2.      Sthanakavasi kemudian muncul sebagai kelompok reformasi yang menentang penyembahan berhala di dalam Jainisme. Setiap kelompok aliran tersebut memiliki kitab-kitab suci kanonikal yang berbeda. Nama umum untuk kumpulan kitab-suci Jainisme adalah Agama (aturan/ajaran/perintah). Jumlah buku-buku itu bervariasi dari 33 sampai 84 buku tergantung kepada masing-masing sekte.






PENUTUP


KESIMPULAN
Jainisme adalah salah satu ajaran paham jaina di india, yang digolongkan ke dalam nastika (heterodoks) karena tidak mengakui otoritas veda.
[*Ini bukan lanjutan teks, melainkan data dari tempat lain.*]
(** An operation that wants a reply gets a good one. *)
Lemma applyOp_good g op st st' r :
  NeedSendBackCh op = true → client_kind op → applyOp g op st = Ok (st', r) → Error r ≠ ErrFiller.
Proof.
  intros Hn Hk H. unfold applyOp in H. rewrite Hn in H. cbn [negb] in H.
  assert (∀ v, Error (reply_of op v) ≠ ErrFiller) as Hg.
  { intros v. clear H. unfold reply_of. case_decide; [destruct v|]; done. }
  case_decide; [by injection H as _ <-|]. rewrite allShardsUpToDate_eq in H. cbn [mbind Res_bind] in H.
  case_bool_decide; cbn [negb] in H; [|by injection H as _ <-]. destruct (isDuplicateOp op st).
  - case_decide as HG; [rewrite (getValue_Ok op st HG) in H|]; injection H as _ <-; [apply Hg|done].
  - destruct (applyClient_Ok op st Hk) as (st1 & E & _). rewrite E in H. injection H as _ <-. apply Hg.
Qed.

Lemma shardCommand_sends op i kv kv' s :
  handleCommandApply (shardMsg (SCommand op i)) kv = Ok (kv', s) →
  ∃ r, applyOp (gid kv) op (state kv) = Ok (state kv', r) ∧ shardTable kv' = shardTable kv ∧
    ∀ s1, s = Some s1 → NeedSendBackCh op = true ∧ client_kind op ∧ opChannelMatch op kv' = true ∧
      sentOp s1 = op ∧ (∃ ch, getStartCh op kv' = Some ch ∧ ReplyChannel ch = toChannel s1) ∧
      message s1 = (if (rs_GetState (rf kv')).2 then r else mkKVReplyMsg ErrWrongLeader (ReplyValue r)).
Proof.
  unfold handleCommandApply. cbn [asOp shardMsg Command mbind Res_bind CommandIndex].
  destruct (applyOp (gid kv) op (state kv)) as [[st r]| |]; [|done..]. cbn [mbind Res_bind].
  intros H. apply bind_Ok in H as (kv1 & H1 & H).
  assert (shardTable kv1 = shardTable kv ∧ state kv1 = st) as [Ht Hst].
  { case_decide; [|by injection H1 as <-]. apply bind_Ok in H1 as (r' & _ & [= <-]). done. }
  apply bind_Ok in H as (s' & H2 & [= <- <-]). rewrite Hst. exists r. split_and!; [done..|]. intros s1 ->.
  destruct (NeedSendBackCh op) eqn:En, (opChannelMatch op kv1) eqn:Em; cbn in H2; try done.
  unfold signalStartCh in H2. case_decide as Hk; [done|].
  destruct (getStartCh op kv1) as [ch|] eqn:Ech; [|done]. injection H2 as <-.
  split_and!; [done..| |done]. by exists ch.
Qed.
Tradisi yang dikembangkan adalah heterodoks , atheisme namun spiritual. Pemimpin agama jaina yang paling terkenal adalah mahavira, dia mengajarkan jaina kepada setiap orang dengan cara yang berbeda dengan pendahulunya. Agama jaina sendiri memiliki kitab suci yang bernama siddhata dan agama jaina pada masa-masa terakhir pecah menjadi dua golongan besar dan satu golongan pinggiran, yaitu swetambara, dirgambara dan gerakan reformasi agama jaina.
Seorang Jain adalah pengikut para Jina, atau para penakluk spiritual. Mereka mengikuti ajaran 24 penakluk Jina yang dikenal sebagai Tirthankar (pembangun benteng). Tirthankar ke-24, Sang Mahavira, hidup pada abad ke-6 SM. Seperti agama Hindu dan Buddha seorang Jain tujuannya ialah mencapai moksa. Dewasa ini ada lebih dari 8 juta pengikut agama ini. Mereka terutama ditemukan di India. Secara sosial, biasanya para penganut Jainisme termasuk golongan menengah ke atas.
   Jainis percaya bahwa untuk mencapai pencerahan dan akhirnya pembebasan, seseorang harus mempraktekkan prinsip-prinsip etika berikut (utama sumpah) dalam pemikiran, ucapan dan tindakan. Sejauh mana prinsip-prinsip ini dipraktekkan berbeda untuk kepala keluarga dan biarawan.


DAFTAR PUSTAKA
El Marzdedeq, Parasit Aqidah, 2008, PT Sygma Examedia Arkanleema, Bandung. 72-73.
Shalaby ,Prof. Dr. Ahmad, Perbandingan Agama: Agama-Agama Besar Di India, 2001, PT. Bumi Aksara, Jakarta
Souyb, Joesoef, Agama-Agama Besar Di Dunia,1996, Al Husna, Jakarta, 129-130.
Arteya, Prof., Thaqafatul Hind Wa Hayatuhar-Ruhiyah Wal Akhlaqiyah Wal     Ijtima’iyah.